[Gluster-devel] write-behind tuning

Fri May 16 18:02:10 UTC 2008

Thanks Amar,

If I were to also add read-ahead to this setup, how would you recommend I
configure page-size and page-count? Is page-size simply the filesystem's
(XFS in this case) block-size? What would you recommend for these 8core/8GB
machines?

Also the wiki says there is no real benefit for GigE, is this true or is it
still worth configure?

Lastly, are there any issues using this with booster?

Thanks,
Jordan

On Thu, May 15, 2008 at 3:41 PM, Amar S. Tumballi <amar at zresearch.com>
wrote:

>
>
> On Wed, May 14, 2008 at 12:15 AM, Jordan Mendler <jmendler at ucla.edu>
> wrote:
>
>> Hi all,
>>
>> I am in the process of implementing write-behind and had some questions.
>>
>> 1) I've been told aggregate-size should be between 0-4MB. What is the
>> down-side to making it large? In our case (a backup server) I would think
>> the bigger the better since we are doing lots of consecutive/parallel
>> rsyncs
>> of a combination of tons of small files and some very large files. The
>> only
>> down-side I could see is that small transfers are not distributed as
>> evenly
>> since large writes will be done to only 1 brick instead of half of the
>> write
>> to each brick. Perhaps someone can clarify.
>>
>
> Currently we have a upper limit in our protocol translator to transfer only
> 4MB of data at the max in one request/reply packet. Hence if you use
> write-behind on client side (as in most of the cases), it will fail to send
> the bigger packet.
>
>
>
>>
>> 2) What does flush-behind do?

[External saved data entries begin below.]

(* ===== verification/FlowStatement.v ===== *)
(** Accepted statements: what they were checked as, and how what they were checked with
    relates to the context behind them. *)
From S2P Require Import Prelude Token Types IntegerValue TypeRelations FlowState FlowCheck.
From S2P Require Import FlowInvariant FlowTotal FlowRun FlowTrack FlowExpression FlowDefer FlowAssign.

(** What the check of further code does to the context. *)
Record later (c c' : SemanticContext) : Prop := {
  lt_loops : Forall2 loop_grows (current_loop c) (current_loop c');
  lt_captured : uses_grow (captured_deferred_resources c) (captured_deferred_resources c');
  lt_defer : defer_depth c' = defer_depth c;
  lt_errors : (errors c <= errors c')%nat;
}.

#[global] Instance later_preorder : PreOrder later.
Proof.
  split; [intros c; split; try done; reflexivity|].
  intros a b c [] []. split; [by etrans | by etrans | congruence | lia].
Qed.

Lemma evolves_later c c' : evolves c c' -> later c c'.
Proof. by intros []. Qed.

Lemma block_later c c' : block_step c c' -> later c c'.
Proof. intros []. by apply evolves_later. Qed.

Lemma expression_later c c' : expression_step c c' -> later c c'.
Proof. intros []. by apply evolves_later. Qed.

Lemma flow_later c f : later c (set_flow f c).
Proof. split; try done; reflexivity. Qed.

Lemma uses_ok_later store T c c' : later c c' -> uses_ok store T c' -> uses_ok store T c.
Proof. intros []. by apply uses_ok_before. Qed.

Section Statements.
Context (store : TypeStore) (type_bool : TypePtr) {evaluator : ConstantEvaluator}
  (Hbool : is_Some type_bool) (globals : list Scope).

Abbreviation well locals c := (good store locals globals c).
Abbreviation accepts_value n c i c' :=
  (check_value_expression store type_bool n c = Returned (Some i, c')).
Abbreviation node s := (check_node store type_bool s).
Abbreviation block b := (check_block (check_node store type_bool) b).

Lemma value_spec_inv locals n c r c' :
  well locals c -> check_value_expression store type_bool n c = Returned (r, c') ->
  well locals c' /\ expression_step c c' /\ (errors c' = errors c -> is_Some r).
Proof.
  intros Hg H. destruct (steps_inv _ _ _ _ _ (check_value_spec _ _ Hbool _ _ n c Hg) H) as (Hg' & Hs & Hr).
  split_and!; [done | done |]. intros He. destruct r; [by eexists|lia].
Qed.

Lemma error_inv msg c c' : semantic_error msg c = Returned (tt, c') -> errors c' = S (errors c).
Proof. intros [= <-]. apply errors_error. Qed.

(** ** Declarations *)

Lemma declared_type_inv d c t c' :
  declared_type store d c = Returned (Some t, c') ->
  c' = c /\ t = match d with Some (Some t) => Some t | _ => None end.
Proof.
  unfold declared_type. destruct d as [[t0|]|].
  - destruct (storable_type _ _); [by intros (? & ? & _ & [=])%bind_inv|]. by intros [= <- <-].
  - by intros (? & ? & _ & [=])%bind_inv.
  - by intros [= <- <-].
Qed.
(** The parameters are variables of the scope and the frame, the last one first. *)
Lemma params_tracked params sc c c' f :
  well [sc] c -> check_params params c = Returned (tt, c') -> errors c' = errors c ->
  reachable (flow c) = true -> named store N [sc] ->
  forallb (fun p => implb (contains_resource_by_value store p.2) (N p.1)) params = true ->
  tracks everything true nothing c [sc] [f] ->
  exists sc', well [sc'] c' /\ reachable (flow c') = true /\ named store N [sc'] /\ evolves c c'
    /\ tracks everything true nothing c' [sc'] [rev (cells params) ++ f].
Proof.
  revert sc c f. induction params as [|[x t] params IH]; intros sc c f Hg H He Hr Hn HN Htr.
  { injection H as <-. exists sc. by split_and!. }
  simpl in H, HN. apply andb_true_iff in HN as [HNx HN]. apply bind_inv in H as ([] & c1 & Hx & H).
  assert (Hg1 : exists sc1, well [sc1] c1).
  { destruct (steps_inv _ _ _ _ _ (check_param_decl_spec store globals [sc] x t c Hg) Hx)
      as ([|sc1 rest] & Hg1 & _ & Hx1); [done|]. destruct Hx1 as (-> & _). eauto. }
  destruct Hg1 as [sc1 Hg1].
  destruct (steps_inv _ _ _ _ _ (check_param_decl_spec store globals [sc] x t c Hg) Hx) as (_ & _ & He1 & _).
  destruct (steps_inv _ _ _ _ _ (params_spec store globals params [sc1] c1 Hg1) H) as (_ & _ & He2 & _).
  pose proof (ev_errors _ _ He1). pose proof (ev_errors _ _ He2).
  destruct (param_decl_inv _ _ _ _ _ Hg Hx ltac:(lia)) as (Hg1' & _ & Hr1 & Hm).
  set (s := declared_symbol x t VARIABLE_STORAGE_PARAMETER c) in *.
  destruct (IH (mkScope (s :: symbols sc) (flow_count_mark sc)) c1 ((x, mkCell t true) :: f))
    as (sc' & Hg' & Hr' & Hn' & He' & Htr'); try done; [lia | congruence | | |].
  - exact (push_named [sc] x t VARIABLE_STORAGE_PARAMETER c HNx Hn).
  - exact (declare_tracks everything true nothing [sc] c c1 x t VARIABLE_STORAGE_PARAMETER true [f]
      Hg Hg1' ltac:(done) Hm Htr).
  - exists sc'. split_and!; try done; [by etrans|].
    cbn [map rev]. by rewrite <- app_assoc.
Qed.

What is the advantage of having it on and
>> what
>> is the advantage of it off.
>>
> this option is given for increasing the performance of handling lot of
> small files where, the close()/flush() can be pushed to back-ground, hence
> client can process the next request. Its ''off'' by default.
>
>
>>
>> 3) write-behind on the client aggregates small writes into larger ones. Is
>> there any purpose to doing it on the server side? If so, how is this
>> helpful?
>>
> Yes, generally, it helps if the writes are coming in a very small chunk. It
> helps to reduce the diskhead seek() time.
>
>
>>
>> 4) should write-behind be done on a brick-by-brick basis on the client, or
>> is it fine to do it after the unify? (seems like it would be fine since
>> this
>> would consolidate small writes before sending it to the scheduler).
>>
>
> Yes, the behavior will be same where ever you put it. But its advised to do
> it after unify as it reduces the complexity of the spec file.
>
>
>> Hardware wise we currently have 2 16x1TB Hardware RAID6 servers (each is
>> 8core, 8gb of RAM). Each acts as both a server and a unify client.
>> Underlying filesystem is currently XFS on Linux, ~13TB each. Interconnect
>> is
>> GigE and eventually we will have more external clients, though for now we
>> are just using the servers as clients. My current client config is below.
>> Any other suggestions are also appreciated.
>>
>
> Spec file looks good.
>
>
> Regards,
> --
> Amar Tumballi
> Gluster/GlusterFS Hacker
> [bulde on #gluster/irc.gnu.org]
> http://www.zresearch.com - Commoditizing Super Storage!